Menkeu Purbaya Optimistis IHSG Tembus 9.000 di Akhir Tahun
Jakarta, Inakoran
Menteri Keuangan Purbaya Yudhi Sadewa menaruh optimisme tinggi terhadap kinerja pasar modal Indonesia. Ia memperkirakan Indeks Harga Saham Gabungan (IHSG) berpeluang menembus level 9.000 pada akhir 2025. Sentimen positif tersebut disebut ikut mengangkat aliran dana masuk ke Bursa Efek Indonesia (BEI) sepanjang Oktober.
Berdasarkan data BEI, IHSG pada perdagangan Selasa (4/11/2025) tercatat melemah 0,40% ke level 8.241,91. Indeks sempat dibuka di 8.275,95, menyentuh titik terendah di 8.225,91, dan mencapai level tertinggi harian di 8.317,08.
Meski terkoreksi, investor asing terlihat kembali aktif dengan beli bersih (net buy) sebesar Rp12,8 triliun sepanjang Oktober — arus masuk bulanan tertinggi dalam lebih dari satu tahun terakhir.
Head of Research Kiwoom Sekuritas Indonesia, Liza Camelia Suryanata, menilai optimisme Purbaya dan BEI mengenai potensi IHSG menembus 9.000 bukan tanpa dasar, namun lebih tepat disebut sebagai target aspiratif.
“Hingga awal November, ekonomi Indonesia masih menunjukkan ketahanan yang solid. Inflasi terkendali di 2,86% yoy, PMI manufaktur ekspansif di 51,2 — lebih tinggi dibandingkan Korea Selatan, China, Jerman, dan Inggris — serta surplus dagang mencapai US$33,5 miliar,” ujar Liza.
Menurutnya, kombinasi inflasi rendah, ekspor kuat, dan aktivitas produksi yang tumbuh positif menjadi bantalan utama stabilitas ekonomi domestik di tengah tekanan global.
BACA JUGA:
Momentum Saham Grup Barito Masuk MSCI
Harga Emas Global Turun: Dipicu Tekanan Kebijakan Pajak Baru China
Rekomendasi Saham Pilihan: Selasa (4/11/2025)
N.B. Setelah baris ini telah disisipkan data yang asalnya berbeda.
(** The item is added if its memory is within the budget. *)
Definition add_item (item : T) : Sys Walk (option ListingError) :=
  let weight := item_heap_bytes item in
  heap_bytes ← gets wk_heap_bytes;
  collected ← gets wk_items;
  let proposed_heap_bytes := u64_saturating_add heap_bytes weight in
  let keep (v : Vec T) := _ ← modify (with_items (vec_push item v) proposed_heap_bytes); mret None in
  match byte_budget with
  | None => keep collected
  | Some budget =>
      let over := limit (cb_operation budget) (cb_reason budget) (cb_problem budget) in
      if (cb_max_bytes budget <?
          collection_allocation_bytes (u64_saturating_add (vec_len collected) 1) size_of_item proposed_heap_bytes)%Z
      then mret (Some over)
      else
        '(collected, reserved) ← try_reserve_bounded_vec_slot size_of_item collected
                                   (u64_saturating_add size_of_vec proposed_heap_bytes) (cb_max_bytes budget);
        _ ← modify (with_items collected heap_bytes);
        match reserved with
        | Err BudgetExceeded => mret (Some over)
        | Err AllocationFailed =>
            mret (Some (limit (cb_operation budget) "result_allocation_failed" (cb_allocation_problem budget)))
        | Ok _ =>
            if (cb_max_bytes budget <?
                collection_allocation_bytes (capacity collected) size_of_item proposed_heap_bytes)%Z
            then mret (Some over) else keep collected
        end
  end.

(** The closure that sees an entry: [true] to go on, [false] to pause. *)
Definition walk_visitor (started current_depth : Z) (entry : RootedDirEntry) : Sys Walk bool :=
  stop ← walk_interrupted started;
  match stop with
  | Some e => stop_with e
  | None =>
      match Download.os_str_to_str (de_file_name entry) with
      | None => stop_with (unsupported_name "walk_filename")
      | Some base_name =>
          if hidden_entry (dw_serve_path walk) entry base_name then mret true
          else
            include ← include_entry entry base_name;
            match include : result ListingError bool with
            | Err e => stop_with e
            | Ok include =>
                let descend :=
                  if is_dir (de_metadata entry) then
                    _ ← modify (with_descend (Some (de_path entry, from_metadata (de_metadata entry),
                                                    u64_saturating_add current_depth 1)));
                    mret false
                  else mret true in
                if negb include then descend
                else
                  mapped ← map_entry entry;
                  match mapped : result ListingError T with
                  | Err e => stop_with e
                  | Ok item =>
                      refused ← add_item item;
                      match refused with Some e => stop_with e | None => descend end
                  end
            end
      end
  end.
Dari sisi teknikal, Liza mengakui momentum IHSG masih positif. Namun secara realistis, Kiwoom Sekuritas memperkirakan pergerakan indeks akan terbatas di kisaran 8.600–8.700 hingga akhir 2025.
“Secara pola bullish reversal, formasi besar Cup & Handle masih terjaga. Jadi potensi uji area 8.600 lebih feasible dibanding proyeksi ke 9.000,” jelasnya.
Pada perdagangan Selasa, investor asing kembali mencatatkan net buy Rp1,03 triliun, dengan fokus pada saham-saham unggulan seperti BBCA, BBRI, TLKM, ASII, dan PTRO.
Menurut Liza, pendorong utama IHSG menjelang akhir tahun mencakup musim belanja Natal dan Tahun Baru, stimulus fiskal pemerintah yang menjaga daya beli masyarakat, serta inflasi yang masih dalam koridor target Bank Indonesia.
Namun demikian, sejumlah risiko masih perlu diwaspadai, antara lain valuasi sektor big cap yang mulai mahal, perlambatan pertumbuhan laba korporasi, dan ketidakpastian arah kebijakan The Fed.
“Jangan lupa, ada rebalancing indeks MSCI bulan November ini. Saham-saham berkapitalisasi besar yang masuk indeks bisa jadi index mover berikutnya,” ujarnya.
Secara keseluruhan, Liza menilai IHSG masih berpeluang menutup tahun dengan nada positif, ditopang oleh aliran dana asing dan fundamental ekonomi yang relatif kuat. Namun, ia menegaskan bahwa level 9.000 masih bersifat psikologis, bukan target fundamental.
“Target akhir tahun kami tetap di area 8.600, dengan bias positif menuju awal 2026 apabila faktor global dan domestik stabil,” tutur Liza.
Ia menambahkan, jika ingin mencapai 9.000, IHSG harus mencetak return sekitar 9% dalam dua bulan terakhir, sesuatu yang sulit tanpa katalis besar tambahan.
Liza juga mengingatkan bahwa ketidakpastian global seperti potensi US government shutdown dan data pertumbuhan ekonomi kuartal III/2025 yang akan dirilis besok perlu dicermati.
“Kalau pemerintah kurang puas dengan hasilnya, bukan mustahil mereka akan menggenjot belanja pemerintah dan konsumsi masyarakat di sisa tahun ini,” pungkasnya.